Hier, Bertrand Piccard passait sur une
antenne connue pour présenter son nouveau livre. Il parle bien parce qu'il vit
effectivement ce qu'il dit, et sa crédibilité balaye les critiques. J'ai
cueilli une réflexion qui vise au coeur du débat de notre Table Ronde: il y a
différentes façons de se forger une mentalité de pionnier et, parmi celles-ci,
il n'y en a pas de mineure. Les pionniers du XXIème siècle n'ont pas de leçons
à recevoir de leurs anciens.
Pour mémoire, Bertrand Piccard est ce psychiatre,
aérostier, promoteur des technologies propre, qui vient d'accomplir avec André
Borschberg le tour du monde en 17 étapes aux commandes d'un avion solaire sans
une seule goutte de carburant. Le même homme, qui n'en est pas à son premier
défi, avait déjà effectué un tour du monde en ballon sans escale.
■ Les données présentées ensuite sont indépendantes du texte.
(* ===== verification/Codec.v ===== *)
(** * encoding/json

    What [json.Marshal], [json.Unmarshal] and [json.Decoder] make of the Go values of the
    program: the instances of the interfaces [Json] and [JsonDecoder].  Times are in UTC.
    The texts of the library's errors are the class [JsonTexts]. *)

From S2P Require Import Prelude GoString Utf8 Rfc3339 Json JsonText JsonString Runtime Events.
From S2P Require Import Postgres Outbox Ticket Handler.
From Stdlib Require Import Ascii.
#[local] Open Scope Z_scope.

(** The text of an error: of the scanner, of a value of the wrong type for a field, of a
    time that is none, of a field that is unknown, of a value that cannot be encoded. *)
Class JsonTexts : Type := {
  syntax_text : string -> string;
  type_text : string -> string;
  time_text : string -> string;
  unknown_text : string -> string;
  marshaler_text : string -> string
}.

(** ** Objects *)

Definition field_text (kv : bytes * bytes) : bytes := quoted kv.1 ++ colon :: kv.2.
Definition object (fs : list (bytes * bytes)) : bytes :=
  open_brace :: commas (map field_text fs) ++ [close_brace].

(** Fields and their keys; encoding/json finds one by its exact key, or else by a key
    that is the same when case is folded.  The keys are ASCII: of the other characters
    only U+017F and U+212A fold to one of theirs. *)
Definition fold_rune (r : Z) : Z :=
  if between 97 122 r then r - 32 else if r =? 383 then 83 else if r =? 8490 then 75 else r.
Definition fold_name (s : string) : list Z := map fold_rune (runes s).

Fixpoint find_field {F} (same : string -> bool) (fields : list (string * F)) : option F :=
  match fields with
  | [] => None
  | (name, f) :: fields => if same name then Some f else find_field same fields
  end.

Definition field_named {F} (fields : list (string * F)) (key : string) : option F :=
  match find_field (fun name => bool_decide (name = key)) fields with
  | Some f => Some f
  | None => find_field (fun name => bool_decide (fold_name name = fold_name key)) fields
  end.

(** ** Marshal *)

Definition string_value (s : string) : bytes := quoted (quote s).

(** What a value does to a field: sets it, leaves it, has the wrong type - which is
    reported in the end - or stops the decoding. *)
Inductive stored (A : Type) : Type :=
| Stored (a : A)
| Kept
| Mistyped
| Stopped (e : goerr).
Arguments Stored {A} a.
Arguments Kept {A}.
Arguments Mistyped {A}.
Arguments Stopped {A} e.

Section Codec.
Context {JT : JsonTexts}.

Definition time_value (t : Z) : result bytes :=
  match format_rfc3339 t with
  | Some b => Ok (quoted b)
  | None => Err (EMsg (marshaler_text "year outside of range [0,9999]"))
  end.

(** [json.RawMessage]: null when it is nil, else its compact form. *)
Definition compact (depth : Z) (s : bytes) : option bytes :=
  match value (fuel_of s) depth s with
  | Some (c, r) => if bool_decide (skip_ws r = []) then Some c else None
  | None => None
  end.

Definition raw_value (s : string) : result bytes :=
  if bool_decide (s = "") then Ok (to_bytes "null")
  else match compact max_depth (to_bytes s) with
       | Some c => Ok c
       | None => Err (EMsg (marshaler_text (syntax_text s)))
       end.

Definition key (s : string) : bytes := to_bytes s.

Definition envelope_fields (e : Envelope) (time payload : bytes) : list (bytes * bytes) :=
  [(key "event_id", string_value (env_EventID e)); (key "event_type", string_value (env_EventType e));
   (key "occurred_at", time); (key "aggregate", string_value (env_Aggregate e));
   (key "aggregate_id", string_value (env_AggregateID e))]
  ++ (if bool_decide (env_RequestID e = "") then []
      else [(key "request_id", string_value (env_RequestID e))])
  ++ [(key "payload", payload)].

Definition envelope_value (e : Envelope) : result bytes :=
  match time_value (env_OccurredAt e) with
  | Err err => Err err
  | Ok time =>
      match raw_value (env_Payload e) with
      | Err err => Err err
      | Ok payload => Ok (object (envelope_fields e time payload))
      end
  end.

Definition with_error (err name : string) (v : result bytes) : result string :=
  match v with
  | Ok v => Ok (of_bytes (object [(key "error", string_value err); (key name, v)]))
  | Err e => Err e
  end.

(** A map is encoded in the order of its keys. *)
Definition payload_value (tp : TicketPayload) : result bytes :=
  match time_value (tp_created_at tp) with
  | Err err => Err err
  | Ok time =>
      Ok (object [(key "created_at", time); (key "request_id", string_value (tp_request_id tp));
                  (key "status", string_value (tp_status tp)); (key "ticket_id", string_value (tp_ticket_id tp));
                  (key "title", string_value (tp_title tp))])
  end.

Definition marshal (v : result bytes) : result string :=
  match v with Ok b => Ok (of_bytes b) | Err e => Err e end.

(** ** Unmarshal *)

Definition stored_map {A B} (f : A -> B) (s : stored A) : stored B :=
  match s with Stored a => Stored (f a) | Kept => Kept | Mistyped => Mistyped | Stopped e => Stopped e end.

(** The text inside the quotes of a string. *)
Definition inner_text (src : bytes) : option bytes :=
  match src with
  | q :: s => if isc 34 q then fst <$> scan_string s else None
  | [] => None
  end.

Definition is_null (src : bytes) : bool := match src with c :: _ => isc 110 c | [] => false end.

Definition to_string (src : bytes) : stored string :=
  match inner_text src with
  | Some raw => Stored (unquote raw)
  | None => if is_null src then Kept else Mistyped
  end.

(** [Time.UnmarshalJSON] parses the text as it is, without its escapes. *)
Definition to_time (src : bytes) : stored Z :=
  if is_null src then Kept
  else match inner_text src with
       | Some raw =>
           match parse_rfc3339 raw with
           | Some t => Stored t
           | None => Stopped (EMsg (time_text (of_bytes src)))
           end
       | None => Stopped (EMsg (time_text (of_bytes src)))
       end.

Definition to_raw (src : bytes) : stored string := Stored (of_bytes src).

(** The members of a struct, in their order; [assign] is [None] for an unknown field.
    The first error that is not immediate is the one reported. *)
Fixpoint decode_members {A} (strict : bool) (assign : string -> bytes -> A -> option (stored A))
    (ms : list member) (a : A) (saved : option goerr) : A * option goerr :=
  let save e := match saved with Some _ => saved | None => Some e end in
  match ms with
  | [] => (a, saved)
  | m :: ms =>
      match assign (unquote (mb_key m)) (mb_source m) a with
      | None =>
          decode_members strict assign ms a
            (if strict then save (EMsg (unknown_text (unquote (mb_key m)))) else saved)
      | Some (Stored a) => decode_members strict assign ms a saved
      | Some Kept => decode_members strict assign ms a saved
      | Some Mistyped =>
          decode_members strict assign ms a (save (EMsg (type_text (of_bytes (mb_source m)))))
      | Some (Stopped e) => (a, Some e)
      end
  end.

(** The members of a value that is an object. *)
Definition object_members (depth : Z) (s : bytes) : option (list member) :=
  match skip_ws s with
  | c :: s1 =>
      if isc 123 c then
        match skip_ws s1 with
        | c2 :: s2 =>
            if isc 125 c2 then Some []
            else fst <$> members (fuel_of s) (depth - 1) (c2 :: s2)
        | [] => None
        end
      else None
  | [] => None
  end.

Definition decode_struct {A} (strict : bool) (assign : string -> bytes -> A -> option (stored A))
    (s : bytes) (a : A) : A * option goerr :=
  match object_members max_depth s with
  | Some ms => decode_members strict assign ms a None
  | None => if is_null (skip_ws s) then (a, None) else (a, Some (EMsg (type_text (of_bytes s))))
  end.

(** [json.Unmarshal]: nothing is decoded unless the whole text is one value. *)
Definition Unmarshal {A} (assign : string -> bytes -> A -> option (stored A)) (data : string) (a : A)
    : A * option goerr :=
  match compact max_depth (to_bytes data) with
  | Some _ => decode_struct false assign (to_bytes data) a
  | None => (a, Some (EMsg (syntax_text data)))
  end.

Inductive envelope_field : Type :=
| FEventID | FEventType | FOccurredAt | FAggregate | FAggregateID | FRequestID | FPayload.

Definition envelope_keys : list (string * envelope_field) :=
  [("event_id", FEventID); ("event_type", FEventType); ("occurred_at", FOccurredAt);
   ("aggregate", FAggregate); ("aggregate_id", FAggregateID); ("request_id", FRequestID);
   ("payload", FPayload)].

Definition set_envelope (f : envelope_field) (src : bytes) (e : Envelope) : stored Envelope :=
  let 'MkEnvelope id ty at_ ag aid rid pl := e in
  match f with
  | FEventID => stored_map (fun v => MkEnvelope v ty at_ ag aid rid pl) (to_string src)
  | FEventType => stored_map (fun v => MkEnvelope id v at_ ag aid rid pl) (to_string src)
  | FOccurredAt => stored_map (fun v => MkEnvelope id ty v ag aid rid pl) (to_time src)
  | FAggregate => stored_map (fun v => MkEnvelope id ty at_ v aid rid pl) (to_string src)
  | FAggregateID => stored_map (fun v => MkEnvelope id ty at_ ag v rid pl) (to_string src)
  | FRequestID => stored_map (fun v => MkEnvelope id ty at_ ag aid v pl) (to_string src)
  | FPayload => stored_map (fun v => MkEnvelope id ty at_ ag aid rid v) (to_raw src)
  end.

Definition assign_envelope (k : string) (src : bytes) (e : Envelope) : option (stored Envelope) :=
  (fun f => set_envelope f src e) <$> field_named envelope_keys k.

(** The struct with the field [request_id] of cmd/outbox-relay. *)
Definition assign_rid (k : string) (src : bytes) (rid : string) : option (stored string) :=
  (fun _ : unit => to_string src) <$> field_named [("request_id", ())] k.

Definition assign_request (k : string) (src : bytes) (r : CreateTicketRequest)
    : option (stored CreateTicketRequest) :=
  (fun is_title : bool =>
     if is_title then stored_map (fun v => MkCreateTicketRequest v (req_Description r)) (to_string src)
     else stored_map (fun v => MkCreateTicketRequest (req_Title r) v) (to_string src))
  <$> field_named [("title", true); ("description", false)] k.

Definition go_json : Json := {|
  marshal_envelope e := marshal (envelope_value e);
  unmarshal_envelope data := Unmarshal assign_envelope data zero_Envelope;
  payload_request_id payload := (Unmarshal assign_rid payload "").1;
  marshal_dead_envelope err e := with_error err "envelope" (envelope_value e);
  marshal_dead_value err v := with_error err "value" (raw_value v);
  marshal_payload tp := marshal (payload_value tp);
  shallow s := bool_decide (is_Some (compact (max_depth - 1) (to_bytes s)))
|}.

(** ** The decoder of a request's body *)

(** An object or an array ends with its last character; where the data ends, any other
    value needs the end of the file. *)
Definition closed (s : bytes) : bool :=
  match skip_ws s with c :: _ => isc 123 c || isc 91 c | [] => false end.

Definition read_value (b : body) : result (bytes * body) :=
  let s := to_bytes (bd_bytes b) in
  match value (fuel_of s) max_depth s with
  | Some (_, r) =>
      if bool_decide (r = []) && negb (closed s) && negb (bool_decide (bd_err b = EOF))
      then Err (bd_err b)
      else Ok (take (length s - length r) s, Body (of_bytes r) (bd_err b))
  | None =>
      if bool_decide (skip_ws s = []) then Err (bd_err b) else Err (EMsg (syntax_text (bd_bytes b)))
  end.

Definition Decode {A} (assign : string -> bytes -> A -> option (stored A)) (b : body) (a : A)
    : result (A * body) :=
  match read_value b with
  | Err e => Err e
  | Ok (src, rest) =>
      match decode_struct true assign src a with
      | (a, None) => Ok (a, rest)
      | (_, Some e) => Err e
      end
  end.

Definition go_decoder : JsonDecoder := {|
  decode_request b := Decode assign_request b (MkCreateTicketRequest "" "");
  decode_end b := err_of (Decode (fun _ _ _ => None) b ())
|}.
End Codec.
A l'occasion de cet entretien télévisé, il
évoque les personnalités de son père et de son grand-père. Le premier,
océanographe, porte à son palmarès le record du monde de profondeur en plongée
(10916 mètres dans la fosse des Mariannes) à bord d'un célèbre bathyscaphe. Le
second, physicien, fut le premier être humain à avoir pénétré en ballon la
stratosphère, démontrant qu'il était possible de survivre au-dessus de la
limite des 5000 mètres sur une longue durée. L'animateur posa alors cette
question à Bertrand Piccard (rapportée approximativement): "En 3
générations, les Piccard ont poussé les possibilités humaines aux extrêmes dans
le sens de la hauteur d'abord, puis de la profondeur et, enfin, dans le sens
horizontal qui enveloppe la planète. Vous avez 3 filles. De quoi
pourraient-elles bien, à l'exemple de leur prestigieuse ascendance, se faire
les pionnières désormais, alors que toutes les directions spatiales ont été
défiées dans la famille?
La réponse paisible de Bertrand Piccard nous
concerne au premier chef. Il atteste que les nouveaux continents à explorer
("terra incognita",
disaient les géographes), où exercer la créativité des nouvelles générations,
sont sans doute d'un autre ordre. Il y voit la médecine avec le fonctionnement
du cerveau par exemple, les causes de la pauvreté, les sciences de l'éducation,
les droits de l'homme, la gestion durable des ressources, etc. Son argument est
fort: ces thèmes ne sont pas seulement des discours qui feraient les délices
des grands débats publics. Ils sont effectivement des espèces de "boîtes noires",
devant lesquelles la capacité de l'homme à comprendre et à délier les déterminants
est encore balbutiante. Ce sont en réalité des aires de conquêtes futures, qui
ont besoin de leurs pionniers, ceux-ci étant armés d'un esprit au moins aussi
curieux, aventureux et audacieux que pouvait l'être le mental des explorateurs
terrestres, spatiaux ou marins.
C'est aussi notre conviction, qui motive
la participation de jeunes créatifs d'horizons parfois très éloignés. Ils
veulent démontrer que même le respect humain et le souci d'un bien commun commandent
une attitude pionnière. Et il n'est pas indifférent que ce soit une
personnalité de culture scientifique qui prenne une telle position. Le grand-père
Auguste Piccard, lui-même, est cité pour avoir déclaré en son temps:
"La question maintenant n’est pas tant de savoir
si l’homme pourra aller encore plus loin et peupler d’autres planètes, la
question est de savoir comment s’organiser de façon à rendre sur Terre la vie
de plus en plus digne d’être vécue".